▸ **TASK REQUIREMENTS**
Find the lines of the listing that contain the string "constructor", and return them.
─── INPUT DATA ───
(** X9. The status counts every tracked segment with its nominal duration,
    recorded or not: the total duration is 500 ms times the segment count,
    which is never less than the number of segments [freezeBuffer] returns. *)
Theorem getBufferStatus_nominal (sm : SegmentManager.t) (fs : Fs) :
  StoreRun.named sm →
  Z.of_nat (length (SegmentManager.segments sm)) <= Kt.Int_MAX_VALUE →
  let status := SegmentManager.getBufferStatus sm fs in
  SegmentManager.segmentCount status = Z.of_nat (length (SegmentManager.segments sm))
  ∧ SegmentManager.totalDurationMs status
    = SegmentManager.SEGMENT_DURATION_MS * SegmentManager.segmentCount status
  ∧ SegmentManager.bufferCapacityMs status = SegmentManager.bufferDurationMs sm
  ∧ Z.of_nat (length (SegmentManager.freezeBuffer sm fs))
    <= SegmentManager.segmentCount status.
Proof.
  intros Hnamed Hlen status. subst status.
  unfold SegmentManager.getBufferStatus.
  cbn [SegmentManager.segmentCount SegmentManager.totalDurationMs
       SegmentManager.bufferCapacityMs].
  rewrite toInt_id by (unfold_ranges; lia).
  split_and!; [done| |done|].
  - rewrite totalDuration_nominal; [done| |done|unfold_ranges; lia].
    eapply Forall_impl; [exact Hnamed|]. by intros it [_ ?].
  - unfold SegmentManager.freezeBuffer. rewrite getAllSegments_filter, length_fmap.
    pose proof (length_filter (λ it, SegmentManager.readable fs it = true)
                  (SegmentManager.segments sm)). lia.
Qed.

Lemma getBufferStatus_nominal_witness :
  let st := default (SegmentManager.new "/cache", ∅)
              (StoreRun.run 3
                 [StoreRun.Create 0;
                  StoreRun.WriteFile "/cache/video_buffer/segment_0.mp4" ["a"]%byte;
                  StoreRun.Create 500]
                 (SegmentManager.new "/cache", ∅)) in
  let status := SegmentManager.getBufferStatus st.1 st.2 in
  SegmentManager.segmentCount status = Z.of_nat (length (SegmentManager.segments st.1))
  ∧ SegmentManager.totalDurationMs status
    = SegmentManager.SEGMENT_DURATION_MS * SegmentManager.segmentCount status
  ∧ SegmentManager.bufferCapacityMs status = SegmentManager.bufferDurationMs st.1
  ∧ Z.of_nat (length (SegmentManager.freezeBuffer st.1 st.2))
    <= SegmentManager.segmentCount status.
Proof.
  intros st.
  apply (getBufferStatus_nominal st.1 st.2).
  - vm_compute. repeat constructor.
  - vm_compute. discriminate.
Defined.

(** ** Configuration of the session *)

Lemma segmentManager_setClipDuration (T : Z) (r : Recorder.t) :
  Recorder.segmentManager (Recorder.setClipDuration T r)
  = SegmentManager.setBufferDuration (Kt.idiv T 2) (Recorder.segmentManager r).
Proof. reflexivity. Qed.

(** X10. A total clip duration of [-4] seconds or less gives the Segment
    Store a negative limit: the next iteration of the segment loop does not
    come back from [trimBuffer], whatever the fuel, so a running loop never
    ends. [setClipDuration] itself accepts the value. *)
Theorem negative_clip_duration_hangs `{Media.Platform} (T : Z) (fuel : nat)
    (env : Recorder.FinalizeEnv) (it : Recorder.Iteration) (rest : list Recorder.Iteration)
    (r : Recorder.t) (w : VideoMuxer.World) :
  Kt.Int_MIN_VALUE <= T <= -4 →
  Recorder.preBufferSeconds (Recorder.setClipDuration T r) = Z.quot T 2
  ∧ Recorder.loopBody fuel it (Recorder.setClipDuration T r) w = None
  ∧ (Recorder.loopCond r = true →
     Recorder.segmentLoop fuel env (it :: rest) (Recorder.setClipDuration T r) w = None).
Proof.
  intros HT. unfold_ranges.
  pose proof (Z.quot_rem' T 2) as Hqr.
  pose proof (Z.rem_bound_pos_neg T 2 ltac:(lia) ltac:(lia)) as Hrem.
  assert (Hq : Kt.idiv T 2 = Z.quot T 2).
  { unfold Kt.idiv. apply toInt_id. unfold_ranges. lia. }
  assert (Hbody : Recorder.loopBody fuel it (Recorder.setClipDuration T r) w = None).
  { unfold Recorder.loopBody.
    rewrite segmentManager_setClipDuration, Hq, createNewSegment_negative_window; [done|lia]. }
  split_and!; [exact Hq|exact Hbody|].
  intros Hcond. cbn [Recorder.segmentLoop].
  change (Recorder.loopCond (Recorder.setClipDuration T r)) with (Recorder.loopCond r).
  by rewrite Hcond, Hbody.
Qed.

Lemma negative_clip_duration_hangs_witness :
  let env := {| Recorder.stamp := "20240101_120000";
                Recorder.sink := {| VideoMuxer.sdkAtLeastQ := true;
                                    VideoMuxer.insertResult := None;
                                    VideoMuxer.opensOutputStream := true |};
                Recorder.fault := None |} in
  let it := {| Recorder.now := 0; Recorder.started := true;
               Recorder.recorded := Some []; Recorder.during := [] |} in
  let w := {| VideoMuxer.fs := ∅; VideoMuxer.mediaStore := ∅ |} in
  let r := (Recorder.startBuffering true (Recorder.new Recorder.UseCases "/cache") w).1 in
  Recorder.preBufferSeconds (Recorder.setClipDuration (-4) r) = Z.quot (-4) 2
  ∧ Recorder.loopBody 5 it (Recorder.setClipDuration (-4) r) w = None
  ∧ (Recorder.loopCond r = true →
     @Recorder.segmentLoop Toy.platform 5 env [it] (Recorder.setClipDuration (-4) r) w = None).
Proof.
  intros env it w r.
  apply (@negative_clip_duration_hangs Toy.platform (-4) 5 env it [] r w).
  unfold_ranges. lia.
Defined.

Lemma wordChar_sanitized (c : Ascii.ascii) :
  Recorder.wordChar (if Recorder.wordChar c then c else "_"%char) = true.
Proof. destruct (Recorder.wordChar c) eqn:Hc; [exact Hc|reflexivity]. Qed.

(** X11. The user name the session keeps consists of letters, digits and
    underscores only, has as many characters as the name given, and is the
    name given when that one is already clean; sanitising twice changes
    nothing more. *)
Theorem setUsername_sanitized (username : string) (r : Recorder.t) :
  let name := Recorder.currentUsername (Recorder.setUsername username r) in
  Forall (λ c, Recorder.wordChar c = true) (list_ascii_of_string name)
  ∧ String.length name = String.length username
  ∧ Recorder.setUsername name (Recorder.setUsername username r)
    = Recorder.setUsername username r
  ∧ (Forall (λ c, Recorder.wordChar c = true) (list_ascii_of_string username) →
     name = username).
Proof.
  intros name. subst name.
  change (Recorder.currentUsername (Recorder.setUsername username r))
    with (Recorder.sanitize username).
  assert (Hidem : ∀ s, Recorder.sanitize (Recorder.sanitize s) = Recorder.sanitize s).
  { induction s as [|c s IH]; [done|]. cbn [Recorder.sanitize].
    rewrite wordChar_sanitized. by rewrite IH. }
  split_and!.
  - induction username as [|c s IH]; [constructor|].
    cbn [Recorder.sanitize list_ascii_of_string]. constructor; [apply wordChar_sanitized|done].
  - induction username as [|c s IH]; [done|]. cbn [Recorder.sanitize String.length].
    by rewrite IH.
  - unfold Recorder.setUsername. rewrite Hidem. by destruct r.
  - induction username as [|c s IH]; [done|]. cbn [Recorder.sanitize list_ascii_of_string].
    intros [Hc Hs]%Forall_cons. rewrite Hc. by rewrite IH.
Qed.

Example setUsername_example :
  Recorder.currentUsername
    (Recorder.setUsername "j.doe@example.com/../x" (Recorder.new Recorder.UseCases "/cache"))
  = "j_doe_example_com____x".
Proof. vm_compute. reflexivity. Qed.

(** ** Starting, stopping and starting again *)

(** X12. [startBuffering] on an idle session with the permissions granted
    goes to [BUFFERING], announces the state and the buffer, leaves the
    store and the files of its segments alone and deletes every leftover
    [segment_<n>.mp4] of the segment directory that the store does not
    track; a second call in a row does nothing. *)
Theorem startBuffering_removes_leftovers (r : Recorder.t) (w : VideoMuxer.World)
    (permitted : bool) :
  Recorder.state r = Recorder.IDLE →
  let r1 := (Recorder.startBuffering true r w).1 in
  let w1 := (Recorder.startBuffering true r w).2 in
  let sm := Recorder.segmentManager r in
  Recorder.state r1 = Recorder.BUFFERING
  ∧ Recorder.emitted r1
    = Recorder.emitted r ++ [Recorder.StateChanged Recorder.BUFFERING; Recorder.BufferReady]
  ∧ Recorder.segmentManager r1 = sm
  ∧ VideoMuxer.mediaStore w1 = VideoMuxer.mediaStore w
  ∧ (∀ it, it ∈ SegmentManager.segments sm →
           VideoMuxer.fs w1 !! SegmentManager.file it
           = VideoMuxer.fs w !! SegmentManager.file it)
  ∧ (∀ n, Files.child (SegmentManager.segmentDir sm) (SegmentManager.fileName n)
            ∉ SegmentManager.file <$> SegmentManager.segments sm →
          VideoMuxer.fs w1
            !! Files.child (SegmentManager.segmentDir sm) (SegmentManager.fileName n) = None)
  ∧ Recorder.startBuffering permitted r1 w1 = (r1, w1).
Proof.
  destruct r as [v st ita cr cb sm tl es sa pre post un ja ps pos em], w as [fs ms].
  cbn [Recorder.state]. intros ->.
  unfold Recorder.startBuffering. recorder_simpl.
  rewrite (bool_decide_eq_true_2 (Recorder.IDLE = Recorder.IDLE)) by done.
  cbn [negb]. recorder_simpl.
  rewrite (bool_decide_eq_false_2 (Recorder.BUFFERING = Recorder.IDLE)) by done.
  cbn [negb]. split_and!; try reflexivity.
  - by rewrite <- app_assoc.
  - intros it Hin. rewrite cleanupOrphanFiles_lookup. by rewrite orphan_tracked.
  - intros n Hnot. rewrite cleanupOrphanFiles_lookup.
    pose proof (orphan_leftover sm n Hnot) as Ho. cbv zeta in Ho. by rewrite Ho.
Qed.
───
─── INPUT DATA ───
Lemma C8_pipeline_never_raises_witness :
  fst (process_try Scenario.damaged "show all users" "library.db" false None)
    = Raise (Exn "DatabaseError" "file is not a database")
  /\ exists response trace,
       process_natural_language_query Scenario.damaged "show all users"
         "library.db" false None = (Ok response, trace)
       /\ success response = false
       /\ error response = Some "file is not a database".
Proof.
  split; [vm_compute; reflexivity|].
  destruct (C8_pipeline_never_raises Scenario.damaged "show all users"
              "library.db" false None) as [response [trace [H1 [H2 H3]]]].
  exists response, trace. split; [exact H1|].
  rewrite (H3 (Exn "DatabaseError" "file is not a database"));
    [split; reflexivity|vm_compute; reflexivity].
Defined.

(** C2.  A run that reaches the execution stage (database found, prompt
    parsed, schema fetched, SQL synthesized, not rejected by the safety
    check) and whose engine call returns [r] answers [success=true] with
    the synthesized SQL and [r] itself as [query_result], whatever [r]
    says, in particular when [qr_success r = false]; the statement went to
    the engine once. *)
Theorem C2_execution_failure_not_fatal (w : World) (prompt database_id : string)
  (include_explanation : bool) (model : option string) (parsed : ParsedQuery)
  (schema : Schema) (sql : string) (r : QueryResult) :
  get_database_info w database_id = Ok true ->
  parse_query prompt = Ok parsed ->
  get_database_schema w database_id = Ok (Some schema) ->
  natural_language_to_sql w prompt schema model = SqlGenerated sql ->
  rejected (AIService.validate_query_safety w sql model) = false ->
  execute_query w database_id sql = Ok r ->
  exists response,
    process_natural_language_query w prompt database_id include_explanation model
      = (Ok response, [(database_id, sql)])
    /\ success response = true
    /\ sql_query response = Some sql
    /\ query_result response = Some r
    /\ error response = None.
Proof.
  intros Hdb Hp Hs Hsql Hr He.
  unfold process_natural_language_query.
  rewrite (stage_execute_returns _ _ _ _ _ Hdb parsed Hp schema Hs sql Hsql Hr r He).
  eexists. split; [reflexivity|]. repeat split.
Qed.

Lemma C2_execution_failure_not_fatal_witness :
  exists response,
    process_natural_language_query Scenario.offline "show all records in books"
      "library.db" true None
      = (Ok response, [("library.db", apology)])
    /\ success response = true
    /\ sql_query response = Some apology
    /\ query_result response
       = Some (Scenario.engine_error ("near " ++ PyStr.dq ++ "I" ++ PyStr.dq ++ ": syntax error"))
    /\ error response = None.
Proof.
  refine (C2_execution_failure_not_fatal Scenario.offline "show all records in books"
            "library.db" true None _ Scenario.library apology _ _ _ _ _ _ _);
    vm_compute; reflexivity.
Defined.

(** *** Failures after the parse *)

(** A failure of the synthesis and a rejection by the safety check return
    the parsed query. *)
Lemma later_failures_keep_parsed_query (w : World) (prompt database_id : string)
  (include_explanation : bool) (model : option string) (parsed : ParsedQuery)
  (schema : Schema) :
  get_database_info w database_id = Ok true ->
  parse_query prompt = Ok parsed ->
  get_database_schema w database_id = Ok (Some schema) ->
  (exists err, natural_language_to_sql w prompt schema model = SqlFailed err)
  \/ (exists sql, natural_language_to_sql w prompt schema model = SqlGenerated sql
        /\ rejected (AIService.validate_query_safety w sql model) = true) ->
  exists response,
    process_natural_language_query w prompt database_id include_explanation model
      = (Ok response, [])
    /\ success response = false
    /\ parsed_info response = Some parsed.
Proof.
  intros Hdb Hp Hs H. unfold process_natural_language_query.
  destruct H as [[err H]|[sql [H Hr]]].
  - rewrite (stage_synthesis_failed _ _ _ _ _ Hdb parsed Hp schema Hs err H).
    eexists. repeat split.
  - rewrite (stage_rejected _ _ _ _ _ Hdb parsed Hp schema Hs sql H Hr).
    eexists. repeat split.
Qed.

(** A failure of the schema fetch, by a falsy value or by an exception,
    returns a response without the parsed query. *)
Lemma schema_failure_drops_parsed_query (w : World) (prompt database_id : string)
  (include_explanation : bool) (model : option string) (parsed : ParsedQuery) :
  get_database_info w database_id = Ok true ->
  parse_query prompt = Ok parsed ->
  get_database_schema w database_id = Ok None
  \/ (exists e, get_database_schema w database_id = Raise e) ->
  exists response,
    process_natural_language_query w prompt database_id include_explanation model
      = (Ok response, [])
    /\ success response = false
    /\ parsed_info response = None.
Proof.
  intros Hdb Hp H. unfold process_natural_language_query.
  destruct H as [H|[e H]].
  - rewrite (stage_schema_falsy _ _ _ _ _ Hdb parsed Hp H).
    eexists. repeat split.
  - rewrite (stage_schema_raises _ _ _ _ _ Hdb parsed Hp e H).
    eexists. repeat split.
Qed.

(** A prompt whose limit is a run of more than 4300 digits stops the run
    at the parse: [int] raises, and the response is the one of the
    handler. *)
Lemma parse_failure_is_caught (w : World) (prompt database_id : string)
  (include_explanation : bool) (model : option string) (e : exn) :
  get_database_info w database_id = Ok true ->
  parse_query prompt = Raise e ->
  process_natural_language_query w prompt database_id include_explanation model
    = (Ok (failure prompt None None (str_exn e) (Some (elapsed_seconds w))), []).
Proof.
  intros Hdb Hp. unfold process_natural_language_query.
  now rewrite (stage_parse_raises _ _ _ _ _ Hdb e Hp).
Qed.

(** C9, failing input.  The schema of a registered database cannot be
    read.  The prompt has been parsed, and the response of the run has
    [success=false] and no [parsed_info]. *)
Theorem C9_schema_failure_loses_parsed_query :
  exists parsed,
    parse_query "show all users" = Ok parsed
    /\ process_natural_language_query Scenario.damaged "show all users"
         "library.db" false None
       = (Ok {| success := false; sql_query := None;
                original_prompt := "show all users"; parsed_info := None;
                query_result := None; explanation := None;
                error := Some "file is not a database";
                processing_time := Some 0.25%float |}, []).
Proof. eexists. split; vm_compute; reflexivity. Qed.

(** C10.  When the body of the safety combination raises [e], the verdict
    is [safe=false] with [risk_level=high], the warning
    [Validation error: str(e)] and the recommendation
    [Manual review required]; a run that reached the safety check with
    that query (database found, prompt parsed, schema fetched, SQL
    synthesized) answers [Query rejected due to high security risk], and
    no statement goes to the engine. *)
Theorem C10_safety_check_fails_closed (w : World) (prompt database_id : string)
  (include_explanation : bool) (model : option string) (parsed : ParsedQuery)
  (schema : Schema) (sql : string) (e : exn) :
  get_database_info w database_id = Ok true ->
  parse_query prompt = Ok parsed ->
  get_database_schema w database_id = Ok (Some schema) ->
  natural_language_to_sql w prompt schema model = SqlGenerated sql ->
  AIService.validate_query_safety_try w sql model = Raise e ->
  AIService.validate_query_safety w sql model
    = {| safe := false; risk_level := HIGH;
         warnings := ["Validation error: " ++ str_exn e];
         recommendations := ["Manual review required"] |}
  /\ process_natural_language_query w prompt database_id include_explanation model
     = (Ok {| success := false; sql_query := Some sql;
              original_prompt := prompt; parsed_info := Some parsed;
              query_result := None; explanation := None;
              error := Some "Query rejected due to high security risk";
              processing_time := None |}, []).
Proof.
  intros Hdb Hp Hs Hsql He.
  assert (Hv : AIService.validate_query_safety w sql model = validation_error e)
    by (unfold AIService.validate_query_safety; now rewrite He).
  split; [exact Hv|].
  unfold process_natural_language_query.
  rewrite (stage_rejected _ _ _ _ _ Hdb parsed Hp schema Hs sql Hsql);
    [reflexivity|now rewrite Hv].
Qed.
───
▸ **TASK ANSWER**
  - vm_compute. repeat constructor.
  - induction username as [|c s IH]; [constructor|].
    cbn [Recorder.sanitize list_ascii_of_string]. constructor; [apply wordChar_sanitized|done].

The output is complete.